WHAT IS NEEDED – What lines in the records below hold the string "destruct"? Please show them.
◆ ◆ ◆
(* ===== verification/ExpandEffects.v ===== *)
(** What the expansion of a rule adds to the tables of a policy.

    An [effect] lists the permissions that rules add, the type rules that are
    there afterwards, and those that are asked for.  [Expands] is the interface
    between writing one class of a rule for a pair of types, which depends on
    the table, and the expansion of whole rules, which does not: the loops over
    classes, pairs of types and sets are proved once for every instance.  The
    instance of this file is the unconditional table; [ExpandCond] has the one
    for the branches of conditional blocks. *)

From stdpp Require Import sorting gmap.
From S2P Require Import Prelude.
From S2P Require Import Ebitmap.
From S2P Require Import Hashtab.
From S2P Require Import MlsTypes.
From S2P Require Import Avtab.
From S2P Require Import Policydb.
From S2P Require Import Mls.
From S2P Require Import Context.
From S2P Require Import Conditional.
From S2P Require Import Expand.
From S2P Require Import Assertion.
From S2P Require Import PolicyIO.
From S2P Require Import SymbolIO.
From S2P Require Import ModuleIO.
From S2P Require Import CondIO.
From S2P Require Import ExpandRules.
Local Open Scope N_scope.

(** * Effects *)


(** A value for types, class and kind: a permission, or the data of a type
    rule. *)
Definition cells := N → N → N → N → N → Prop.

(** What an expansion adds to the permissions, which type rules are there
    afterwards, and which the source rules ask for. *)
Record effect := Effect { ef_bits : cells; ef_sets : cells; ef_wants : cells }.

#[global] Instance effect_equiv : Equiv effect := λ E E',
  (∀ s t c k x, ef_bits E s t c k x ↔ ef_bits E' s t c k x) ∧ (∀ s t c k x, ef_sets E s t c k x ↔ ef_sets E' s t c k x) ∧
  (∀ s t c k x, ef_wants E s t c k x ↔ ef_wants E' s t c k x).
#[global] Instance effect_equivalence : Equivalence (≡@{effect}).
Proof.
  split.
  - intros E. by split_and!.
  - intros E E' (H1 & H2 & H3). split_and!; intros; symmetry; auto.
  - intros E E' E'' (H1 & H2 & H3) (H4 & H5 & H6). split_and!; intros; etrans; eauto.
Qed.

Definition ef_none : effect := Effect (λ _ _ _ _ _, False) (λ _ _ _ _ _, False) (λ _ _ _ _ _, False).
Definition ef_or (E E' : effect) : effect :=
  Effect (λ s t c k x, ef_bits E s t c k x ∨ ef_bits E' s t c k x) (λ s t c k x, ef_sets E s t c k x ∨ ef_sets E' s t c k x)
         (λ s t c k x, ef_wants E s t c k x ∨ ef_wants E' s t c k x).
Definition ef_ex {A} (P : A → Prop) (E : A → effect) : effect :=
  Effect (λ s t c k x, ∃ a, P a ∧ ef_bits (E a) s t c k x) (λ s t c k x, ∃ a, P a ∧ ef_sets (E a) s t c k x)
         (λ s t c k x, ∃ a, P a ∧ ef_wants (E a) s t c k x).

Lemma ef_ex_proper {A} (P : A → Prop) (E E' : A → effect) : (∀ a, P a → E a ≡ E' a) → ef_ex P E ≡ ef_ex P E'.
Proof.
  intros H. split; [|split]; intros s t c k x; cbn; (split; intros (a & Ha & Hx); exists a; (split; [done|]); destruct (H a Ha) as (H1 & H2 & H3);
    by (apply H1 || apply H2 || apply H3)).
Qed.
Lemma ef_or_none E : ef_or ef_none E ≡ E.
Proof. split_and!; intros; cbn; tauto. Qed.
Lemma ef_ex_nil {A} (E : A → effect) : ef_ex (.∈ []) E ≡ ef_none.
Proof. split_and!; intros; cbn; (split; [by intros (a & ?%elem_of_nil & _)|done]). Qed.
Lemma ef_ex_snoc {A} l a (E : A → effect) : ef_ex (.∈ l ++ [a]) E ≡ ef_or (ef_ex (.∈ l) E) (E a).
Proof.
  split_and!; intros; cbn; setoid_rewrite elem_of_app; setoid_rewrite list_elem_of_singleton; naive_solver.
Qed.

(** The kinds whose permissions accumulate. *)
Definition or_kinds : list N := [AVTAB_ALLOWED; AVTAB_AUDITALLOW].

Definition av_rules : list (N * N) :=
  [(AVRULE_ALLOWED, AVTAB_ALLOWED); (AVRULE_AUDITALLOW, AVTAB_AUDITALLOW); (AVRULE_AUDITDENY, AVTAB_AUDITDENY);
   (AVRULE_DONTAUDIT, AVTAB_AUDITDENY); (AVRULE_NEVERALLOW, AVTAB_NEVERALLOW)].
Definition xperm_rules : list N := [AVRULE_XPERMS_ALLOWED; AVRULE_XPERMS_AUDITALLOW; AVRULE_XPERMS_DONTAUDIT].

(** The permissions of a class of a rule for a pair of types. *)
Definition class_effect (spec i j : N) (cur : class_perm_node) : effect :=
  Effect (λ s t c k x, (s = i + 1 ∧ t = j + 1 ∧ k = spec) ∧ k ∈ or_kinds ∧ c = cp_tclass cur ∧ N.testbit (cp_data cur) x = true)
    (λ _ _ _ _ _, False) (λ _ _ _ _ _, False).

Definition small_class (cur : class_perm_node) : Prop := cp_tclass cur < 2 ^ 16.

Lemma class_numbers i j cur : i + 1 < 2 ^ 16 → j + 1 < 2 ^ 16 → small_class cur →
  u16 (i + 1) = i + 1 ∧ u16 (j + 1) = j + 1 ∧ u16 (cp_tclass cur) = cp_tclass cur.
Proof. unfold u16, small_class. change (2 ^ 16) with 65536. intros. rewrite !N.mod_small; lia. Qed.

Lemma av_rules_merge sp spec : (sp, spec) ∈ av_rules → spec ∈ kinds ∧ truth (N.land spec AVTAB_XPERMS) = false ∧ (spec ∉ type_kinds) ∧
  ∀ old x, is_Some (merge_data sp old x) ∧ (spec ∈ or_kinds → merge_data sp old x = Some (N.lor old x)).
Proof.
  unfold av_rules. rewrite !elem_of_cons, elem_of_nil. intros H.
  repeat destruct H as [[= -> ->]|H]; try done.
  all: split; [by_decide|split; [done|split; [by_decide|]]].
  all: intros old x; split; [by eexists|]; intros Hk; try done.
  all: exfalso; revert Hk; apply (bool_decide_unpack (¬ _)); by vm_compute.
Qed.

Lemma xperm_rules_facts sp : sp ∈ xperm_rules → sp ∈ kinds ∧ truth (N.land sp AVTAB_XPERMS) = true ∧ (sp ∉ type_kinds) ∧ (sp ∉ or_kinds) ∧
  truth (N.land sp AVRULE_XPERMS) = true ∧ ∀ old x, merge_data sp old x = None.
Proof.
  unfold xperm_rules. rewrite !elem_of_cons, elem_of_nil. intros H. repeat destruct H as [->|H]; try done; split_and!; by_decide || done.
Qed.

(** What the classes [l] of a type rule ask for. *)
Definition te_wants (typemap : option (list N)) (spec i j : N) (l : list class_perm_node) : cells := λ s t c k v,
  (s = i + 1 ∧ t = j + 1 ∧ k = spec) ∧ ∃ cur, cur ∈ l ∧ c = cp_tclass cur ∧ new_type typemap (cp_data cur) = Some v.
Definition te_effect (typemap : option (list N)) (spec i j : N) (l : list class_perm_node) : effect :=
  Effect (λ _ _ _ _ _, False) (te_wants typemap spec i j l) (te_wants typemap spec i j l).

Lemma te_effect_snoc typemap spec i j l cur :
  te_effect typemap spec i j (l ++ [cur]) ≡ ef_or (te_effect typemap spec i j l) (te_effect typemap spec i j [cur]).
Proof.
  split; [|split]; intros s t c k v; cbn; [tauto|..]; unfold te_wants; setoid_rewrite elem_of_app; naive_solver.
Qed.


Section effects.
Context (p : policydb).

(** What a rule does for a pair of types. *)
Definition pair_effect (typemap : option (list N)) (r : avrule) (i j : N) : effect := Effect
  (λ s t c k x, (s = i + 1 ∧ t = j + 1 ∧ k = ar_specified r) ∧ k ∈ or_kinds ∧
     ∃ cur, cur ∈ ar_perms r ∧ c = cp_tclass cur ∧ N.testbit (cp_data cur) x = true)
  (λ s t c k v, (s = i + 1 ∧ t = j + 1 ∧ k = ar_specified r) ∧ k ∈ type_kinds ∧
     ∃ cur, head (ar_perms r) = Some cur ∧ c = cp_tclass cur ∧ new_type typemap (cp_data cur) = Some v)
  (λ s t c k v, (s = i + 1 ∧ t = j + 1 ∧ k = ar_specified r) ∧ k ∈ type_kinds ∧
     ∃ cur, cur ∈ ar_perms r ∧ c = cp_tclass cur ∧ new_type typemap (cp_data cur) = Some v).

(** The flags of a rule are one of those of access vector rules or of type
    rules; the never allowed ones with extended permissions are not expanded. *)
Definition av_flags : list N :=
  [AVRULE_ALLOWED; AVRULE_AUDITALLOW; AVRULE_AUDITDENY; AVRULE_DONTAUDIT; AVRULE_NEVERALLOW;
   AVRULE_XPERMS_ALLOWED; AVRULE_XPERMS_AUDITALLOW; AVRULE_XPERMS_DONTAUDIT].

(** A rule whose numbers are in range. *)
Record rule_ready (typemap : option (list N)) (r : avrule) : Prop := {
  rr_flags : ar_specified r ∈ av_flags ∨ ar_specified r ∈ type_kinds;
  rr_classes : ∀ cur, cur ∈ ar_perms r → tclass_named p (cp_tclass cur);
  rr_xperms : ar_specified r ∈ xperm_rules → is_Some (ar_xperms r);
  rr_types : ar_specified r ∈ type_kinds → ∀ cur, cur ∈ ar_perms r → ∃ v, new_type typemap (cp_data cur) = Some v ∧ type_named p v }.

Lemma pair_effect_none typemap r i j : (ar_specified r ∉ or_kinds) → (ar_specified r ∉ type_kinds) → ef_none ≡ pair_effect typemap r i j.
Proof.
  intros H1 H2. split; [|split]; intros s t c k x; cbn; (split; [done|]).
  - intros ((_ & _ & ->) & ? & _). done.
  - intros ((_ & _ & ->) & ? & _). done.
  - intros ((_ & _ & ->) & ? & _). done.
Qed.

(** The classes of an access vector rule together. *)
Lemma classes_effect typemap r spec i j :
  (ar_specified r ∉ type_kinds) → (ar_specified r ∈ or_kinds ↔ spec ∈ or_kinds) → (spec ∈ or_kinds → spec = ar_specified r) →
  ef_ex (.∈ ar_perms r) (class_effect spec i j) ≡ pair_effect typemap r i j.
Proof.
  intros Ht Hk He. split; [|split]; intros s t c k x; cbn.
  - split.
    + intros (cur & Hcur & (-> & -> & ->) & Hor & Hc & Hx). rewrite He in Hor |- * by done. split; [done|]. split; [done|]. by exists cur.
    + intros ((-> & -> & ->) & Hor & cur & Hcur & Hc & Hx). exists cur. split; [done|]. apply Hk in Hor as Hor'. rewrite He by done. by split_and!.
  - split; [by intros (? & _ & ?)|]. intros ((_ & _ & ->) & ? & _). done.
  - split; [by intros (? & _ & ?)|]. intros ((_ & _ & ->) & ? & _). done.
Qed.
(** The kind of an access vector rule. *)
Definition av_kind_ok (sp : N) (res : option N) : Prop :=
  match res with
  | None => (sp ∉ or_kinds) ∧ (sp ∉ type_kinds)
  | Some spec => ((sp, spec) ∈ av_rules ∧ (sp ∉ type_kinds) ∧ (sp ∈ or_kinds ↔ spec ∈ or_kinds) ∧ (spec ∈ or_kinds → spec = sp)) ∨
                 (spec = sp ∧ sp ∈ xperm_rules)
  end.
#[global] Instance av_kind_ok_dec sp res : Decision (av_kind_ok sp res).
Proof. unfold av_kind_ok. destruct res; apply _. Defined.

Lemma av_spec_run disable sp o : sp ∈ av_flags → ∃ res, av_spec disable sp o = Ret res o ∧ av_kind_ok sp res.
Proof.
  unfold av_flags. rewrite !elem_of_cons, elem_of_nil. intros H.
  repeat destruct H as [->|H]; try done; destruct disable; eexists; (split; [reflexivity|by_decide]).
Qed.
◆ ◆ ◆
SOLUTION –
  intros H. split; [|split]; intros s t c k x; cbn; (split; intros (a & Ha & Hx); exists a; (split; [done|]); destruct (H a Ha) as (H1 & H2 & H3);
  repeat destruct H as [[= -> ->]|H]; try done.
  unfold xperm_rules. rewrite !elem_of_cons, elem_of_nil. intros H. repeat destruct H as [->|H]; try done; split_and!; by_decide || done.
Proof. unfold av_kind_ok. destruct res; apply _. Defined.
  repeat destruct H as [->|H]; try done; destruct disable; eexists; (split; [reflexivity|by_decide]).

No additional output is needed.